Pathogenesis of hypoxic-ischemic cerebral injury in the term infant: current concepts

Multiple, biochemical cascades contribute to the pathogenesis of neonatal hypoxic-ischemic brain injury. This article summarizes experimental evidence that supports the role of excitatory amino acids, calcium, free radicals, nitric oxide, proinflammatory cytokines, and bioactive lipids. Specific vulnerabilities that distinguish the response of the immature brain from that of the mature brain are highlighted. These include increased susceptibility to excitotoxicity and free radical injury, greater tendency to apoptotic death, and heightened vulnerability of developing oligodendrocytes. Available supportive evidence from human studies is also included. implications for clinical neuroprotective strategies are discussed. Our understanding of the mechanisms of perinatal hypoxic-ischemic (HI) brain injury has increased dramatically over the past two decades.
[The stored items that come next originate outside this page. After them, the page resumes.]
(* ===== verification/FsBlocks.v ===== *)
(** * The block allocator of kernel/fs.c *)

From S2P Require Import Prelude Types Monad Sched Bio BioSpec Log LogSpec TxSpec Fs.

(** ** Bits of a bitmap block *)

Lemma bit_set_testbit d bi :
  bit_set d bi = Z.testbit (byte_at d (bi / 8)) (Z.of_nat (bi mod 8)).
Proof.
  unfold bit_set, bit_mask. rewrite Z.shiftl_1_l. apply has_testbit. lia.
Qed.

Lemma byte_at_insert d k v j :
  (k < length d)%nat -> byte_at (<[k := v]> d) j = if decide (j = k) then v else byte_at d j.
Proof.
  intros Hk. unfold byte_at. case_decide; subst.
  - by rewrite list_lookup_insert_eq.
  - by rewrite list_lookup_insert_ne.
Qed.

Lemma same_bit bi bj : (bi / 8 = bj / 8)%nat -> (bi mod 8 = bj mod 8)%nat -> bi = bj.
Proof. intros H1 H2. rewrite (Nat.div_mod_eq bi 8), (Nat.div_mod_eq bj 8). lia. Qed.

Lemma bit_set_set d bi bj :
  (bi / 8 < length d)%nat ->
  bit_set (set_bit d bi) bj = if decide (bj = bi) then true else bit_set d bj.
Proof.
  intros Hl. rewrite !bit_set_testbit. unfold set_bit. rewrite byte_at_insert by done.
  destruct (decide (bj / 8 = bi / 8)%nat) as [E|E].
  - unfold bit_mask. rewrite Z.shiftl_1_l, Z.lor_spec, Z.pow2_bits_eqb, E by lia.
    destruct (decide (bj = bi)) as [->|Hne]; [by rewrite Z.eqb_refl, orb_true_r|].
    destruct (Z.eqb_spec (Z.of_nat (bi mod 8)) (Z.of_nat (bj mod 8))) as [E2|E2]; [|by rewrite orb_false_r].
    exfalso. apply Hne, same_bit; lia.
  - rewrite decide_False; [done|]. by intros ->.
Qed.

Lemma bit_set_clear d bi bj :
  (bi / 8 < length d)%nat ->
  bit_set (clear_bit d bi) bj = if decide (bj = bi) then false else bit_set d bj.
Proof.
  intros Hl. rewrite !bit_set_testbit. unfold clear_bit. rewrite byte_at_insert by done.
  destruct (decide (bj / 8 = bi / 8)%nat) as [E|E].
  - unfold bit_mask. rewrite Z.shiftl_1_l, Z.land_spec, Z.lnot_spec, Z.pow2_bits_eqb, E by lia.
    destruct (decide (bj = bi)) as [->|Hne]; [by rewrite Z.eqb_refl, andb_false_r|].
    destruct (Z.eqb_spec (Z.of_nat (bi mod 8)) (Z.of_nat (bj mod 8))) as [E2|E2]; [|by rewrite andb_true_r].
    exfalso. apply Hne, same_bit; lia.
  - rewrite decide_False; [done|]. by intros ->.
Qed.

Lemma length_set_bit d bi : length (set_bit d bi) = length d.
Proof. apply length_insert. Qed.
Lemma length_clear_bit d bi : length (clear_bit d bi) = length d.
Proof. apply length_insert. Qed.

Lemma scan_found n d b size bi k :
  (bi <= k < bi + n)%nat -> b + Z.of_nat k < size -> bit_set d k = false ->
  (forall j, (bi <= j < k)%nat -> bit_set d j = true) ->
  balloc_scan n d b size bi = Some k.
Proof.
  revert bi. induction n as [|n IH]; intros bi Hk Hs Hc Hset; [lia|]. simpl.
  destruct (Z.ltb_spec (b + Z.of_nat bi) size); [|lia].
  destruct (decide (bi = k)) as [->|]; [by rewrite Hc|].
  rewrite Hset by lia. apply IH; [lia|done|done|]. intros j Hj. apply Hset. lia.
Qed.

Lemma scan_none n d b size bi :
  (forall j, (bi <= j < bi + n)%nat -> b + Z.of_nat j < size -> bit_set d j = true) ->
  balloc_scan n d b size bi = None.
Proof.
  revert bi. induction n as [|n IH]; intros bi Hset; [done|]. simpl.
  destruct (Z.ltb_spec (b + Z.of_nat bi) size); [|done].
  rewrite Hset by lia. apply IH. intros j Hj. apply Hset. lia.
Qed.

(** ** The free map as the blocks [V] hold it *)

Definition sb_of (V : Z -> list Z) : superblock := superblock_of (V 1).
Definition bitmap_block (V : Z -> list Z) (b : Z) : Z := BBLOCK b (sb_ninodes (sb_of V)).
Definition used (V : Z -> list Z) (b : Z) : bool :=
  bit_set (V (bitmap_block V b)) (Z.to_nat (b mod BPB)).

(** A well-formed superblock: the bitmap blocks lie between the superblock and the log. *)
Record fs_ok (s : kstate) (V : Z -> list Z) : Prop := {
  fs_size : 0 < sb_size (sb_of V) < 2147483648;
  fs_ninodes : 0 <= sb_ninodes (sb_of V);
  fs_bitmap : bitmap_block V (sb_size (sb_of V) - 1) < l_start (k_log s)
}.

Lemma bitmap_home s V b :
  fs_ok s V -> 0 <= b < sb_size (sb_of V) ->
  2 < bitmap_block V b < l_start (k_log s).
Proof.
  intros [Hs Hn Hb] Hr. unfold bitmap_block, BBLOCK, BPB, BSIZE, IPB in *.
  assert (b / (512 * 8) <= (sb_size (sb_of V) - 1) / (512 * 8)) by (apply Z.div_le_mono; lia).
  assert (0 <= b / (512 * 8)) by (apply Z.div_pos; lia).
  assert (0 <= sb_ninodes (sb_of V) / 8) by (apply Z.div_pos; lia). lia.
Qed.

Lemma tframe_fs_ok s s' V : tframe s s' -> fs_ok s V -> fs_ok s' V.
Proof. intros Hf []. by split; rewrite ?(tframe_start _ _ Hf). Qed.

Section blocks.
Context {drv : DiskDriver}.

Lemma readsb_txf F s V H :
  txf F s V H -> (forall i d, (i, 1, d) ∉ H) -> (length H <= 2)%nat ->
  runs (readsb ROOTDEV) s (fun sb s' => sb = sb_of V /\ txf F s' V H /\ tframe s s').
Proof.
  intros Hx Hh HH. pose proof (txf_start _ _ _ _ Hx). unfold readsb. rewrite u32_dev.
  tcall txf_bread as (Hx1 & Hf1).
  { unfold home. lia. }
  eapply txf_getb; [exact Hx1|left|]. intros b _ _ ->.
  tcall txf_brelse as (Hx2 & Hf2). apply runs_ret. split_and!; [done..|frames].
Qed.

(** [bread], change, [log_write], [brelse]: a block update inside a transaction. *)
Lemma update_txf {A} F s V H sec f (k : K A) Q :
  txf F s V H -> in_trans s -> home s sec -> sec ∈ F -> (forall i d, (i, sec, d) ∉ H) ->
  (length H <= 1)%nat -> length (f (V sec)) = 512%nat ->
  (forall s', txf F s' (upd V sec (f (V sec))) H -> tframe s s' -> runs k s' Q) ->
  runs (bp <- bread ROOTDEV sec ;;
        updb bp (fun x => bset_data (f (b_data x)) x) ;;
        log_write bp ;;
        brelse bp ;;
        k) s Q.
Proof.
  intros Hx Ht Hs HF Hh HH Hlen Hk.
  tcall txf_bread as (Hx1 & Hf1).
  eapply runs_step; [by apply (txf_set _ _ _ _ _ _ _ f Hx1)|]. intros [] s2 (Hx2 & Hf2).
  tcall txf_log_write as (Hx3 & Hf3).
  { by eapply tframe_trans, tframe_trans. }
  eapply runs_step; [apply (txf_brelse _ _ _ _ _ _ _ Hx3); by rewrite upd_eq|].
  intros [] s4 (Hx4 & Hf4). apply Hk; [done|]. frames.
Qed.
Although we once thought that there was a simple relationship between energy failure and tissue necrosis, we now know that a complex web of biochemical cascades can result in distinct modes of cell death. This article highlights recent evidence about the initiating mechanisms, subsequent mediator cascades, and final effector steps in cell death; the primary focus will be on biochemical mechanisms. Much of what has been learned about mechanisms of hypoxic-ischemic injury in the immature brain derives from studies of cerebral ischemia in adult experimental models over the past two decades. It is important to emphasize, however, that there are specific vulnerabilities that distinguish the response of the immature brain from that of the mature brain. These include increased susceptibility to excitotoxicity and free radical injury, greater tendency to apoptotic death, and heightened vulnerability of developing oligodendrocytes. Most of the data that will be highlighted in this article were obtained in immature animal models of cerebral hypoxia-ischemia; available supportive evidence form human studies is also included.